Lemma history_policy s s' : rtc update_step s s' →
  same_policy (accepted s) (accepted s')
  ∨ coordinate_lt (vb_policy (accepted s)) (vb_policy (accepted s')).
Proof.
  induction 1 as [s|s s1 s' Hs _ IH]; [by left; split|].
  destruct (step_policy _ _ Hs) as [[H1 H2]|H1].
  - unfold same_policy in *. by rewrite H1, H2 in IH.
  - right. unfold coordinate_lt in *. destruct IH as [[-> _]|?]; [done|lia].
Qed.

(** C3: No rollback and no fork, over any number of updates: the root never changes, the
    issue-time and wall-clock floors, the keyset epoch and the policy coordinate never
    decrease, and as long as the epoch (or the coordinate) stays the same, so does the
    keyset (or the policy) and its hash. *)
Theorem history_monotone (s s' : AcceptedPolicyState) :
  rtc update_step s s' →
  vb_root_id (accepted s') = vb_root_id (accepted s)
  ∧ max_issued_at s ≤ max_issued_at s'
  ∧ max_wall_clock_seen s ≤ max_wall_clock_seen s'
  ∧ (same_keyset (accepted s) (accepted s')
     ∨ ks_keyset_epoch (vb_keyset (accepted s)) < ks_keyset_epoch (vb_keyset (accepted s')))
  ∧ (same_policy (accepted s) (accepted s')
     ∨ coordinate_lt (vb_policy (accepted s)) (vb_policy (accepted s'))).
Proof.
  intros H. split_and!; [..|by apply history_keyset|by apply history_policy];
    induction H as [s|s s1 s' (now & [_ _ ? _] & -> & _)%update_step_inv _ IH]; simpl in *;
    congruence || lia || done.
Qed.

(** ** Rotation over histories *)

(** The key of [ks] with identifier [kid] still verifies, as the key [k] it was: active,
    or retiring since [since] at the earliest. *)
Definition key_retained (k : OnlineKeyV1) (since : Z) (ks : KeysetV1) : Prop :=
  ∃ k', find_key ks (key_kid k) = Some k' ∧ key_kid k' = key_kid k ∧ same_key k k'
        ∧ (key_status k' = KeyActive
           ∨ key_status k' = KeyRetiring ∧ since ≤ key_status_since k').

Lemma find_key_kid ks kid k : find_key ks kid = Some k → key_kid k = kid ∧ k ∈ ks_keys ks.
Proof.
  intros [Hin Hb%bool_decide_eq_true]%List.find_some. by rewrite list_elem_of_In.
Qed.

Lemma same_key_trans k1 k2 k3 : same_key k1 k2 → same_key k2 k3 → same_key k1 k3.
Proof. unfold same_key. intros (? & ? & ?) (? & ? & ?). split_and!; congruence. Qed.

Lemma key_retained_step k since prev cand e :
  key_retained k since prev → key_rotation prev cand e → since ≤ ks_issued_at cand →
  key_retained k since cand ∨ since + MIN_ROTATION_OVERLAP_SECS ≤ ks_issued_at cand.
Proof.
  intros (k1 & Hf & Hkid & Hsame & Hst) [_ Heach _ _] Hs.
  apply find_key_kid in Hf as [_ Hin].
  pose proof (proj1 (Forall_forall _ _) Heach _ Hin) as Hn. unfold key_next in Hn.
  rewrite Hkid in Hn. destruct (find_key cand (key_kid k)) as [k2|] eqn:Hf2.
  - destruct Hn as [Hsame2 Hn]. apply key_status_next_inv in Hn.
    destruct (find_key_kid _ _ _ Hf2) as [Hkid2 _].
    pose proof (same_key_trans _ _ _ Hsame Hsame2).
    destruct Hn as [[He Hsi]|[(_ & He & Hsi & _)|(He & _ & _ & [_ ?])]].
    + left. exists k2. split_and!; [done..|]. by rewrite <- He, Hsi.
    + left. exists k2. split_and!; [done..|]. right. split; [done|]. by rewrite Hsi.
    + right. destruct Hst as [?|[_ ?]]; [congruence|]. lia.
  - right. destruct Hn as [?|[? [_ ?]]], Hst as [?|[? ?]]; congruence || lia.
Qed.

Lemma step_keyset_issued s s' : update_step s s' →
  ks_issued_at (vb_keyset (accepted s)) ≤ ks_issued_at (vb_keyset (accepted s')).
Proof.
  intros (now & _ & _ & [[_ _ ? _]|[-> _]] & _)%update_step_inv; lia.
Qed.

Lemma step_policy_issued s s' : update_step s s' →
  pol_issued_at (vb_policy (accepted s)) ≤ pol_issued_at (vb_policy (accepted s')).
Proof.
  intros (now & _ & _ & _ & [[_ _ ? _]|[-> _]])%update_step_inv; lia.
Qed.

(** C35: Key rotation leaves every client the complete overlap, over any number of updates:
    a key that is active in an accepted keyset is, in every later accepted keyset, still
    there with the same material and lifetime, active or retiring, unless that keyset was
    issued at least twenty-four hours later. *)
Theorem key_overlap (s s' : AcceptedPolicyState) (k : OnlineKeyV1) :
  rtc update_step s s' →
  find_key (vb_keyset (accepted s)) (key_kid k) = Some k → key_status k = KeyActive →
  key_retained k (ks_issued_at (vb_keyset (accepted s))) (vb_keyset (accepted s'))
  ∨ ks_issued_at (vb_keyset (accepted s)) + MIN_ROTATION_OVERLAP_SECS
    ≤ ks_issued_at (vb_keyset (accepted s')).
Proof.
  intros Hrtc Hf Ha. set (since := ks_issued_at (vb_keyset (accepted s))).
  enough ((key_retained k since (vb_keyset (accepted s'))
           ∧ since ≤ ks_issued_at (vb_keyset (accepted s')))
          ∨ since + MIN_ROTATION_OVERLAP_SECS ≤ ks_issued_at (vb_keyset (accepted s')))
    by naive_solver.
  revert s' Hrtc. apply rtc_ind_r; [|intros s1 s2 _ Hs IH].
  - left. split; [|subst since; lia]. exists k. split_and!; [done|done|by unfold same_key|by left].
  - pose proof (step_keyset_issued _ _ Hs). destruct IH as [[IH ?]|?]; [|right; lia].
    apply update_step_inv in Hs as (now & _ & _ & [[_ _ _ [e Hr]]|[Heq _]] & _).
    + destruct (key_retained_step _ _ _ _ _ IH Hr); [lia|left; split; [done|lia]|by right].
    + left. by rewrite Heq.
Qed.

Definition pin_retained (p : ServerPinV2) (since : Z) (s : ServiceV2) : Prop :=
  ∃ p', find_pin s (pin_fingerprint p) = Some p'
        ∧ pin_not_before p' = pin_not_before p ∧ pin_expires_at p' = pin_expires_at p
        ∧ (pin_status p' = PinActive
           ∨ pin_status p' = PinRetiring ∧ since ≤ pin_status_since p').

Lemma find_pin_fingerprint s fp p :
  find_pin s fp = Some p → pin_fingerprint p = fp ∧ p ∈ svc_pins s.
Proof.
  intros [Hin Hb%bool_decide_eq_true]%List.find_some. by rewrite list_elem_of_In.
Qed.

Lemma pin_retained_step p since prev cand issued expires e :
  pin_retained p since prev → pin_rotation prev cand issued expires e → since ≤ issued →
  pin_retained p since cand ∨ since + MIN_ROTATION_OVERLAP_SECS ≤ issued.
Proof.
  intros (p1 & Hf & Hnb & Hex & Hst) [_ Heach _ _] Hs.
  apply find_pin_fingerprint in Hf as [Hfp Hin].
  pose proof (proj1 (Forall_forall _ _) Heach _ Hin) as Hn. unfold pin_next in Hn.
  rewrite Hfp in Hn. destruct (find_pin cand (pin_fingerprint p)) as [p2|] eqn:Hf2.
  - left. exists p2. destruct Hn as [[? ?] Hn]. split_and!; [done|congruence..|].
    destruct Hn as [[He Hsi]|(_ & He & Hsi & _)]; [by rewrite <- He, Hsi|].
    right. split; [done|]. by rewrite Hsi.
  - right. destruct Hn as [? [_ ?]], Hst as [?|[? ?]]; congruence || lia.
Qed.

(** Pin rotation leaves every client the complete overlap, over any number of updates:
    the services of later accepted policies are the enrolled ones in the same order, and a
    server pin that is active in an accepted policy is still pinned by the same service,
    with the same lifetime, in every later accepted policy, unless that policy was issued
    at least twenty-four hours later. *)
Theorem pin_overlap (s s' : AcceptedPolicyState) (i : nat) (sv : ServiceV2) (p : ServerPinV2) :
  rtc update_step s s' →
  pol_services (vb_policy (accepted s)) !! i = Some sv →
  find_pin sv (pin_fingerprint p) = Some p → pin_status p = PinActive →
  ∃ sv', pol_services (vb_policy (accepted s')) !! i = Some sv'
         ∧ svc_service_id sv' = svc_service_id sv
         ∧ (pin_retained p (pol_issued_at (vb_policy (accepted s))) sv'
            ∨ pol_issued_at (vb_policy (accepted s)) + MIN_ROTATION_OVERLAP_SECS
              ≤ pol_issued_at (vb_policy (accepted s'))).
Proof.
  intros Hrtc Hi Hf Ha. set (since := pol_issued_at (vb_policy (accepted s))).
  enough (∃ sv', pol_services (vb_policy (accepted s')) !! i = Some sv'
     ∧ svc_service_id sv' = svc_service_id sv
     ∧ ((pin_retained p since sv' ∧ since ≤ pol_issued_at (vb_policy (accepted s')))
        ∨ since + MIN_ROTATION_OVERLAP_SECS ≤ pol_issued_at (vb_policy (accepted s'))))
    as (sv' & ? & ? & ?) by (exists sv'; naive_solver).
  revert s' Hrtc. apply rtc_ind_r; [|intros s1 s2 _ Hs (sv1 & Hi1 & Hid1 & IH)].
  - exists sv. split_and!; [done..|]. left. split; [|subst since; lia].
    exists p. split_and!; [done..|by left].
  - pose proof (step_policy_issued _ _ Hs).
    apply update_step_inv in Hs as (now & _ & _ & _ & [[_ _ _ Hsv]|[Heq _]]).
    + destruct (Forall2_lookup_l _ _ _ _ _ Hsv Hi1) as (sv2 & Hi2 & Hid2 & e & Hr).
      exists sv2. split; [done|]. split; [congruence|].
      destruct IH as [[IH ?]|?]; [|right; lia].
      destruct (pin_retained_step _ _ _ _ _ _ _ IH Hr); [lia|left; split; [done|lia]|by right].
    + rewrite Heq. by exists sv1.
Qed.

(** No direct swap: an update that changes the keyset keeps a key that both keysets
    verify with and that outlives the overlap, and an update that changes the policy keeps,
    for every service, a server pin of the previous policy. *)
Theorem update_keeps_overlap (s : AcceptedPolicyState) (c : VerifiedBundle) (now : Z)
    (t : Transition) :
  apply_verified_update (Some s) c now = Ok t →
  (vb_keyset c ≠ vb_keyset (accepted s) →
     ∃ k k', find_key (vb_keyset c) (key_kid k) = Some k' ∧ k ∈ ks_keys (vb_keyset (accepted s))
       ∧ same_key k k' ∧ key_status k ≠ KeyRevoked ∧ key_status k' ≠ KeyRevoked
       ∧ ks_issued_at (vb_keyset c) + MIN_ROTATION_OVERLAP_SECS ≤ key_expires_at k')
  ∧ (vb_policy c ≠ vb_policy (accepted s) →
     Forall2 (λ old new, ∃ p, p ∈ svc_pins old ∧ is_Some (find_pin new (pin_fingerprint p)))
       (pol_services (vb_policy (accepted s))) (pol_services (vb_policy c))).
Proof.
  intros [_ Ht]%apply_update_Ok. split.
  - intros Hne. destruct Ht as [([[_ _ _ [e [[-> _] Heach _ Ho]]]|[? _]] & _)|([? _] & _)];
      try done.
    apply existsb_exists in Ho as (k & Hin%list_elem_of_In & Ho). unfold key_overlaps in Ho.
    pose proof (proj1 (Forall_forall _ _) Heach _ Hin) as Hn. unfold key_next in Hn.
    destruct (find_key (vb_keyset c) (key_kid k)) as [k'|] eqn:Hf; [|done].
    rewrite !andb_true_iff, !Z.leb_le in Ho. destruct Ho as [[[Hl Hl'] ?] ?].
    destruct Hn as [(? & ? & Hx) _]. exists k, k'. split_and!; try done.
    + by intros Hk; rewrite Hk in Hl.
    + by intros Hk; rewrite Hk in Hl'.
    + by rewrite Hx.
  - intros Hne. destruct Ht as [(_ & [_ _ _ Hsv] & _)|(_ & [? _] & _)]; [|done].
    eapply Forall2_impl; [exact Hsv|]. intros old new (_ & e & [_ _ _ Ho]).
    apply existsb_exists in Ho as (p & Hin%list_elem_of_In & Hp%bool_decide_eq_true).
    by exists p.
Qed.

(** ** From the trusted root to the accepted state *)

Lemma apply_genesis_Ok c now t :
  apply_verified_update None c now = Ok t ↔
  live_at c now
  ∧ ks_keyset_epoch (vb_keyset c) = 0 ∧ pol_policy_epoch (vb_policy c) = 0
  ∧ pol_sequence (vb_policy c) = 0
  ∧ ks_previous_payload_hash (vb_keyset c) = None
  ∧ pol_previous_payload_hash (vb_policy c) = None
  ∧ t = Applied (mkAcceptedPolicyState c (issued_floor c) now).
Proof.
  unfold apply_verified_update. fold (issued_floor c). rewrite bind_Ok. split.
  - intros ([] & ?%ensure_live_at_apply_Ok & H). rewrite !if_err_Ok, !orb_false_iff,
      !negb_false_iff, !Z.eqb_eq, !bool_decide_eq_false, <- !eq_None_not_Some in H.
    destruct H as ([[? ?] ?] & [? ?] & [= <-]). done.
  - intros (? & ? & ? & ? & ? & ? & ->). exists (). rewrite ensure_live_at_apply_Ok,
      !if_err_Ok, !orb_false_iff, !negb_false_iff, !Z.eqb_eq, !bool_decide_eq_false,
      <- !eq_None_not_Some. done.
Qed.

☆ ☆ ☆

**Exercise prompt:**
Find "(pol_services (vb_policy (accepted" in the data above, then repeat that line and all lines after it exactly, ending with the final line.

**Task output:**
       (pol_services (vb_policy (accepted s))) (pol_services (vb_policy c))).
Proof.
  intros [_ Ht]%apply_update_Ok. split.
  - intros Hne. destruct Ht as [([[_ _ _ [e [[-> _] Heach _ Ho]]]|[? _]] & _)|([? _] & _)];
      try done.
    apply existsb_exists in Ho as (k & Hin%list_elem_of_In & Ho). unfold key_overlaps in Ho.
    pose proof (proj1 (Forall_forall _ _) Heach _ Hin) as Hn. unfold key_next in Hn.
    destruct (find_key (vb_keyset c) (key_kid k)) as [k'|] eqn:Hf; [|done].
    rewrite !andb_true_iff, !Z.leb_le in Ho. destruct Ho as [[[Hl Hl'] ?] ?].
    destruct Hn as [(? & ? & Hx) _]. exists k, k'. split_and!; try done.
    + by intros Hk; rewrite Hk in Hl.
    + by intros Hk; rewrite Hk in Hl'.
    + by rewrite Hx.
  - intros Hne. destruct Ht as [(_ & [_ _ _ Hsv] & _)|(_ & [? _] & _)]; [|done].
    eapply Forall2_impl; [exact Hsv|]. intros old new (_ & e & [_ _ _ Ho]).
    apply existsb_exists in Ho as (p & Hin%list_elem_of_In & Hp%bool_decide_eq_true).
    by exists p.
Qed.

(** ** From the trusted root to the accepted state *)

Lemma apply_genesis_Ok c now t :
  apply_verified_update None c now = Ok t ↔
  live_at c now
  ∧ ks_keyset_epoch (vb_keyset c) = 0 ∧ pol_policy_epoch (vb_policy c) = 0
  ∧ pol_sequence (vb_policy c) = 0
  ∧ ks_previous_payload_hash (vb_keyset c) = None
  ∧ pol_previous_payload_hash (vb_policy c) = None
  ∧ t = Applied (mkAcceptedPolicyState c (issued_floor c) now).
Proof.
  unfold apply_verified_update. fold (issued_floor c). rewrite bind_Ok. split.
  - intros ([] & ?%ensure_live_at_apply_Ok & H). rewrite !if_err_Ok, !orb_false_iff,
      !negb_false_iff, !Z.eqb_eq, !bool_decide_eq_false, <- !eq_None_not_Some in H.
    destruct H as ([[? ?] ?] & [? ?] & [= <-]). done.
  - intros (? & ? & ? & ? & ? & ? & ->). exists (). rewrite ensure_live_at_apply_Ok,
      !if_err_Ok, !orb_false_iff, !negb_false_iff, !Z.eqb_eq, !bool_decide_eq_false,
      <- !eq_None_not_Some. done.
Qed.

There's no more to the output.